Parashá Bo
- Brasilena Gottschall
- 22 de jan.
- 3 min de leitura
(Êxodo 10:1-13:16)
A Parashá Bo (Êxodo 10:1-13:16) é a 15ª porção semanal da Torá. O nome Bo significa “Vá”, “Vai” ou “Entre”, referindo-se ao primeiro verso desta seção, em que D’us diz a Moisés: “Bo el Paró” (“Vá ao Faraó”). Trata-se de um chamado para que Moisés entre em ação e transmita as mensagens divinas. Esta Parashá aborda quatro temas centrais: as últimas três pragas; a libertação da escravidão; a instituição de Pessach; e a saída dos israelitas do Egito. A narrativa representa uma história de redenção, liberdade e obediência a D’us.
A referida Parashá inicia com D’us anunciando a Moisés a oitava praga a ser transmitida ao Faraó: nuvens de gafanhotos que causariam destruição agrícola em todo o Egito. Em seguida, ocorre a nona praga: a escuridão absoluta durante três dias, exceto nas terras onde os israelitas habitavam.
Como o Faraó não cedia aos apelos, Moisés recebeu de D’us a instrução para que o povo marcasse a noite da saída com o sacrifício de um cordeiro, comendo matzá (pão sem fermento) e ervas amargas. Assim, D’us instituiu a festa de Pessach para que as gerações seguintes pudessem comemorá-la, relembrando a data da libertação.

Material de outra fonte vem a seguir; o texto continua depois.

(** A node met again is a proper ancestor of a head: it may be dropped. *)
Lemma tinv_drop n nodestotag ancestors heads :
  tinv nodestotag ancestors heads -> n ∈ nodestotag -> n ∈ ancestors ->
  tinv (nodestotag ∖ {[n]}) ancestors (delete n heads).
Proof.
  intros Ht Hn Ha. destruct (ti_child _ _ _ Ht n Hn Ha) as (c & Hc & Hp).
  destruct (ti_anc _ _ _ Ht c Hc) as (_ & _ & h' & Hh' & Hch).
  destruct (tinv_skip n nodestotag ancestors heads Ht) as [T1 T2 T3 T4 T5 T6 T7]; [by auto|].
  split; auto.
  - intros h v [_ H]%lookup_delete_Some. by apply T6.
  - intros h Hh [<-|Hd]%lookup_delete_None; [|by apply T7]. exists h'. split; [done|].
    eapply tc_rtc_l; [exact Hch|]. by apply tc_once.
Qed.

Lemma tinv_tag n nodestotag ancestors heads :
  tinv nodestotag ancestors heads -> n ∈ nodestotag -> n ≠ nullrev -> n >= lowestrev ->
  tinv (list_to_set (filter (fun p => p ≠ nullrev) (pfunc n)) ∪ nodestotag ∖ {[n]})
       ({[n]} ∪ ancestors) heads.
Proof.
  intros [T1 T2 T3 T4 T5 T6 T7] Hn Hnull Hlow.
  assert (forall p, p ∈ (list_to_set (filter (fun p => p ≠ nullrev) (pfunc n)) : gset Z) <-> parent pfunc n p)
    as Hps.
  { intros p. rewrite elem_of_list_to_set, list_elem_of_filter. unfold parent. tauto. }
  set (ps := list_to_set _) in *. clearbody ps.
  assert (forall x, x ∈ nodestotag -> x ∈ {[n]} ∪ ancestors \/ x ∈ ps ∪ nodestotag ∖ {[n]}) as Hmv.
  { intros x Hx. destruct (decide (x = n)) as [->|Hne]; [left; apply elem_of_union_l, elem_of_singleton; done|].
    right. apply elem_of_union_r, elem_of_difference. by rewrite elem_of_singleton. }
  split; auto.
  - intros x [Hx%Hps|Hx]%elem_of_union; [|by apply T1; apply elem_of_difference in Hx as []].
    eapply anc_of_trans; [by apply anc_parent|]. by apply T1.
  - intros x [->%elem_of_singleton|Hx]%elem_of_union; [|by apply T2].
    split_and!; [done|lia|by apply T1].
  - intros h H1 H2 H3. destruct (T3 h H1 H2 H3) as [?|?]; [left; by apply elem_of_union_r|by apply Hmv].
  - intros x p [->%elem_of_singleton|Hx]%elem_of_union Hp Hl.
    + right. apply elem_of_union. left. by apply Hps.
    + destruct (T4 x p Hx Hp Hl) as [?|?]; [left; by apply elem_of_union_r|by apply Hmv].
  - intros m [Hm%Hps|[Hm Hmn]%elem_of_difference]%elem_of_union Hma.
    + exists n. split; [by apply elem_of_union_l, elem_of_singleton|done].
    + apply elem_of_union in Hma as [?|Hma]; [done|].
      destruct (T5 m Hm Hma) as (c & Hc & Hp). exists c. split; [by apply elem_of_union_r|done].
Qed.

Lemma size_list_to_set_le (l : list Z) : (size (list_to_set l : gset Z) <= length l)%nat.
Proof.
  induction l as [|x l IH]; [done|]. simpl. rewrite size_union_alt, size_singleton.
  assert (size ((list_to_set l : gset Z) ∖ {[x]}) <= size (list_to_set l : gset Z))%nat; [|lia].
  apply subseteq_size. set_solver.
Qed.

Lemma tag_loop_spec fuel nodestotag ancestors heads :
  tinv nodestotag ancestors heads ->
  (size nodestotag + RevlogGraph.unvisited pfunc len ancestors < fuel)%nat ->
  exists ancestors' heads', tag_loop pfunc fuel lowestrev nodestotag ancestors heads = Ok (ancestors', heads') /\
    tinv ∅ ancestors' heads'.
Proof.
  revert nodestotag ancestors heads. induction fuel as [|fuel IH]; intros T A H Ht Hf; [lia|].
  cbn [tag_loop]. case_decide as HT; [subst; by exists A, H|].
  pose proof (pick_in T HT) as Hn. set (n := pick T) in *.
  assert (size (T ∖ {[n]}) < size T)%nat as Hsz by (apply subset_size; set_solver).
  case_decide as Hnull; [apply IH; [|lia]; apply tinv_skip; auto|].
  case_decide as Hlow; [|apply IH; [|lia]; apply tinv_skip; auto; right; left; lia].
  case_decide as HA.
  - case_decide; (apply IH; [|lia]); [by apply tinv_drop|by apply tinv_skip; auto].
  - apply IH; [by apply tinv_tag|].
    pose proof (anc_of_range n (ti_tag _ _ _ Ht n Hn)) as Hr.
    assert (0 <= n < len) as Hr' by (unfold nullrev in *; lia).
    pose proof (RevlogGraph.unvisited_add pfunc len A n Hr' HA) as Hun.
    pose proof (size_union_alt (list_to_set (filter (fun p => p ≠ nullrev) (pfunc n)) : gset Z) (T ∖ {[n]})) as Hu.
    assert (size (list_to_set (filter (fun p => p ≠ nullrev) (pfunc n)) : gset Z) <= length (pfunc n))%nat.
    { etrans; [apply size_list_to_set_le|apply length_filter]. }
    assert (size (T ∖ {[n]} ∖ list_to_set (filter (fun p => p ≠ nullrev) (pfunc n))) <= size (T ∖ {[n]}))%nat.
    { apply subseteq_size. set_solver. }
    lia.
Qed.

Lemma tinv_complete ancestors heads x :
  tinv ∅ ancestors heads ->
  x ∈ ancestors <-> x ≠ nullrev /\ lowestrev <= x /\ anc_of pfunc hs x.
Proof.
  intros Ht. split; [apply (ti_anc _ _ _ Ht)|]. intros (Hx & Hl & h & Hh & Ha).
  assert (h ∈ ancestors) as Hm.
  { destruct (ti_heads _ _ _ Ht h Hh) as [?|?]; [| |done|set_solver].
    - intros ->. by apply anc_nullrev in Ha.
    - apply anc_le in Ha; [lia|done]. }
  clear Hh. induction Ha as [|y z w Hyz Ha IH]; [done|]. apply IH; auto.
  destruct (ti_parents _ _ _ Ht y z Hm Hyz) as [?|?]; [|done|set_solver].
  apply anc_le in Ha; [lia|done].
Qed.
End tagging.

(** ** The upward walk *)

Lemma delete_all_lookup (ps : list Z) (h : gmap Z bool) x v :
  foldl (fun hd p => delete p hd) h ps !! x = Some v <-> h !! x = Some v /\ x ∉ ps.
Proof.
  revert h. induction ps as [|p ps IH]; intros h; simpl; [split; [split; [done|apply not_elem_of_nil]|tauto]|].
  rewrite IH, lookup_delete_Some, not_elem_of_cons. naive_solver.
Qed.

Lemma elem_of_flagged (h : gmap Z bool) x : x ∈ flagged h <-> h !! x = Some true.
Proof.
  unfold flagged. rewrite elem_of_dom. unfold is_Some. setoid_rewrite map_lookup_filter_Some. cbn. naive_solver.
Qed.

Section childless.
Context (pfunc : Z -> list Z) `{!RevDag pfunc}.

Lemma childless_step r x :
  0 <= r -> RevlogGraph.childless pfunc (r + 1) x <-> RevlogGraph.childless pfunc r x /\ x ∉ pfunc r.
Proof.
  unfold RevlogGraph.childless. intros Hr. split.
  - intros H. split; [intros c Hc; apply H; lia|apply H; lia].
  - intros [H1 H2] c Hc. destruct (decide (c = r)) as [->|]; [done|]. apply H1. lia.
Qed.

Lemma childless_self r : RevlogGraph.childless pfunc (r + 1) r.
Proof. intros c Hc Hin. apply parents_below in Hin as [?|?]; [unfold nullrev in *|]; lia. Qed.

End childless.

Section walking.
Context (pfunc : Z -> list Z) `{!RevDag pfunc} (len : Z).
Context (lowestrev : Z) (roots : list Z) (ancestors : option (gset Z)) (hd : gmap Z bool).
(** The marker stage of [yieldhunk]: the printed body. *)
Lemma mark_stage (cond1 cond2 : bool) hd_ body :
  Forall tagged body ->
  (if cond1 then ends_bare (old_of body) else Forall full (old_of body)) ->
  (if cond2 then ends_bare (new_of body) else Forall full (new_of body)) ->
  exists hit lines1,
    (if cond1 then mark_missing minus_tags (hd_ :: body) (backwards (hd_ :: body))
     else Ok (None, hd_ :: body)) = Ok (hit, lines1) /\
    (hit = Some space -> lines1 = hd_ :: enc_all body) /\
    (hit ≠ Some space ->
     exists hit2, (if cond2 then mark_missing ["+"%char] lines1 (backwards lines1) else Ok (None, lines1))
                  = Ok (hit2, hd_ :: enc_all body)).
Proof.
  intros HF H1 H2. destruct (mark_old cond1 hd_ body HF H1) as (hit & E1 & Hhit & Hnone).
  eexists hit, _. split; [exact E1|].
  assert (forall c r, c :: r ∈ body -> c ∈ [" "; "-"]%char ->
    c ∉ (if cond1 then minus_tags else []) -> full (c :: r)) as Hold.
  { intros c r Hin Hc Hn. destruct cond1; [unfold minus_tags in Hn; set_solver|]. by eapply full_in. }
  split.
  - intros ->. destruct (Hhit space eq_refl) as (-> & pre & r & post & Eb & _ & Hr & Hp).
    assert (new_of body = new_of pre ++ r :: new_of post) as En by (by rewrite Eb, new_of_app).
    f_equal. destruct cond2; cycle 1.
    { rewrite En in H2. apply Forall_app in H2 as [_ [? _]%Forall_cons]. done. }
    destruct (bare_last _ _ _ _ H2 En Hr) as [Hpn Hfp].
    assert (Forall tagged (pre ++ (space :: r) :: post)) as HF' by (by rewrite <- Eb).
    apply Forall_app in HF' as [HFpre [_ HFpost]%Forall_cons].
    apply enc_done; auto; [|unfold minus_tags; set_solver].
    intros c t Hin Hc. pose proof (minus_or_plus _ _ _ HF Hin Hc) as Hc'. rewrite Eb in Hin.
    apply (sides_nil post) in Hpn as ->; [|done|done].
    apply elem_of_app in Hin as [Hin|[[= -> _]| []%elem_of_nil]%elem_of_cons];
      [by apply (full_in [" "; "+"]%char pre)|].
    unfold minus_tags in Hc. set_solver.
  - intros Hns. set (cs0 := if cond1 then minus_tags else []) in *.
    assert (forall d, d ∈ cs0 -> d ∈ minus_tags) as Hcs0 by (unfold cs0; destruct cond1; set_solver).
    destruct cond2; cycle 1.
    { exists None. do 2 f_equal. f_equal. apply enc_done; auto.
      - intros c r Hin Hc. destruct (decide (c ∈ minus_tags)) as [Hm|Hm].
        + apply Hold; auto. unfold minus_tags in Hm. set_solver.
        + apply (full_in [" "; "+"]%char body); auto. by eapply minus_or_plus.
      - intros c Hc%Hcs0. unfold minus_tags in Hc. set_solver. }
    destruct (mark_side ["+"%char] [" "; "+"]%char cs0 hd_ body H2 HF)
      as (pre & c & r & post & Eb & Hc & Hr & Hp & E).
    + intros pre c r post Eb Hc Hr Hp. destruct (decide (c = "+"%char)) as [->|Hne]; [by left|]. exfalso.
      assert (c = space) as -> by (unfold space; set_solver).
      assert (space :: r ∈ body) as Hin by (rewrite Eb; set_solver).
      assert (exists c1, hit = Some c1) as [c1 ->].
      { destruct hit as [c1|]; [by exists c1|]. exfalso. apply Hr.
        rewrite <- (tagged_full space); [apply Hold; [done|by left|]|].
        { unfold cs0. rewrite (Hnone eq_refl). by intros []%elem_of_nil. }
        rewrite Forall_forall in HF. destruct (HF _ Hin) as (? & ? & [= _ <-] & _ & ?). done. }
      destruct (Hhit c1 eq_refl) as (-> & pre1 & r1 & post1 & Eb1 & Hc1 & _ & Hp1).
      assert (old_of body = old_of pre ++ r :: old_of post) as Eo by (by rewrite Eb, old_of_app).
      destruct (bare_last _ _ _ _ H1 Eo Hr) as [Hop _].
      assert (c1 :: r1 = space :: r) as [= -> _]; [|done].
      eapply (last_side_unique [" "; "-"]%char pre1 post1 pre post); [by rewrite <- Eb1, <- Eb| |done|done|done].
      simpl. rewrite decide_True; [done|]. unfold minus_tags in Hc1. set_solver.
    + intros d Hd. split; [set_solver|]. intros Hd0%Hcs0. unfold minus_tags in Hd0. set_solver.
    + apply (bool_decide_unpack _). done.
    + exists (Some c). rewrite E. do 2 f_equal. f_equal. apply enc_done; auto.
      * intros d t Hin Hd. apply Hold; auto; [|set_solver].
        rewrite Forall_forall in HF. destruct (HF _ Hin) as (? & ? & [= <- <-] & Ht & _). set_solver.
      * intros d [Hd|Hd%Hcs0]%elem_of_app; [set_solver|]. unfold minus_tags in Hd. set_solver.
Qed.
(* ===== verification/PatchFile.v ===== *)
(** * Applying hunks to a file ([patchfile] of patch.py)

    The file being patched with its running offset and skew.  The backend that
    stores the result is represented by what is written to it; messages to the
    user are left out. *)

From S2P Require Import Prelude Lines Struct PyFormat Bdiff UnifiedDiff PatchHunk BinaryPatch.

Module PatchFile.
Import UnifiedDiff PatchHunk.

Inductive eolmode := Strict | Crlf | Lf | Auto.

#[global] Instance eolmode_eq_dec : EqDecision eolmode.
Proof. solve_decision. Defined.

(** A hunk of lines or a binary one. *)
Inductive anyhunk :=
  | TextHunk (h : hunk)
  | BinHunk (bh : BinaryPatch.binhunk).

Record patchfile := PatchFile {
  p_eolmode : eolmode;
  p_eol : option bytes;
  p_lines : list bytes;
  p_exists : bool;
  p_missing : bool;
  p_create : bool;
  p_remove : bool;
  p_dirty : bool;
  p_offset : Z;
  p_skew : Z;
  p_rej : list anyhunk;
  p_hunks : Z;
  p_unlinked : bool
}.

Definition crlf : bytes := [cr; newline].

(** [patchfile.__init__] for a text the backend has, [None] when there is none. *)
Definition init (mode : eolmode) (data : option bytes) (exists_ create remove : bool) : patchfile :=
  match data with
  | Some data =>
      let ls := splitnewlines data in
      let eol :=
        match ls with
        | [] => None
        | l :: _ => if ends_crlf l then Some crlf
                    else if bool_decide (last l = Some newline) then Some [newline] else None
        end in
      let ls := if decide (mode = Strict) then ls else normalize ls in
      PatchFile mode eol ls exists_ false create remove false 0 0 [] 0 false
  | None => PatchFile mode None [] false (negb create) create remove false 0 0 [] 0 false
  end.

Definition with_lines (p : patchfile) (ls : list bytes) (offset skew : Z) : patchfile :=
  PatchFile (p_eolmode p) (p_eol p) ls (p_exists p) (p_missing p) (p_create p) (p_remove p) true
    offset skew (p_rej p) (p_hunks p) (p_unlinked p).

Definition reject (p : patchfile) (h : anyhunk) : patchfile :=
  PatchFile (p_eolmode p) (p_eol p) (p_lines p) (p_exists p) (p_missing p) (p_create p) (p_remove p)
    (p_dirty p) (p_offset p) (p_skew p) (p_rej p ++ [h]) (p_hunks p) (p_unlinked p).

Diante da recusa do Faraó em permitir a partida de todos os israelitas com seus animais e pertences, D’us determinou a realização da décima e última praga: a morte dos primogênitos na terra do Egito, afetando desde o filho do Faraó até o da serva que estava atrás da moagem de grãos, assim como todo primogênito de animal. Este foi o golpe final para forçar o Faraó a libertar os israelitas, demonstrando o poder de D’us sobre a vida e a morte. Em contrapartida, D’us ordenou a Moisés e Aarão que instruíssem os israelitas a marcarem os umbrais das portas de suas casas com o sangue de um cordeiro, para que o anjo da morte passasse por cima (Pessach) e os livrasse do mal.
Logo após, mais de seiscentos mil israelitas, com seus animais e bens, deixaram o Egito às pressas, levando os ossos de Yosef (José), as riquezas dos egípcios, pães ázimos e ervas amargas. Eles também receberam a ordem de santificar seus primogênitos, em memória à preservação dos filhos israelitas. Enfim, a Parashá Bo enfatiza a importância da obediência a D’us e a transmissão da fé para o futuro.
LIÇÕES IMPORTANTES...
Liberdade e redenção: recorda-nos que a libertação vem de D’us, que demonstrou Seu poder e cuidado ao retirar os israelitas da servidão;
Obediência e fé: o exemplo de Moisés e do povo ao seguirem as instruções divinas demonstra confiança absoluta na Palavra dEle;
Santificação dos primogênitos: a prática de consagrá-los reforça a soberania de D’us sobre a vida; e
Memória e tradição: reconhece a importância de celebrar Pessach para transmitir a história e a fé às gerações futuras.
INSPIRAÇÕES...
Liberdade e justiça – A saída do Egito é um símbolo da luta contra a opressão. Hoje, essa história nos inspira a defender os direitos humanos e a justiça social.
Renovação e transformação – Por representar esta diáspora um símbolo de renovação e transformação. Podemos aplicar essa ideia à nossa vida pessoal, buscando mudanças positivas e crescimento, sempre que possível e necessário.
Identidade e tradição – Por ser Pessach uma festa que conecta as pessoas à sua herança cultural e espiritual, sendo uma oportunidade para refletir sobre a importância da tradição e das nossas raízes.
Solidariedade e empatia - A história da Pessach nos lembra da importância de nos colocar no lugar do outro e de lutar pela justiça e pela compaixão.
CONSIDERAÇÕES FINAIS
Esta parashá marcou-me profundamente, pois retrata o momento em que todos os israelitas se preparavam para sair do Egito rumo à Terra Prometida para solidificar suas identidades como filhos escolhidos de D’us. Imagino quanta expectativa, medo, alegria, fé e muita pressa... nosso povo vivenciou!
Mais de 3 mil anos se passaram, e a chama da liberdade ainda arde, com a certeza de que a Festa de Pessach nos inspire a buscar a libertação em cada esquina, a esperança em cada amanhecer, e o sabor da liberdade em cada matzá!
Muito Agradecida pela oportunidade de compartilhar essa história de fé e libertação!
Eterna gratidão a todos da Sociedade Israelita da Bahia!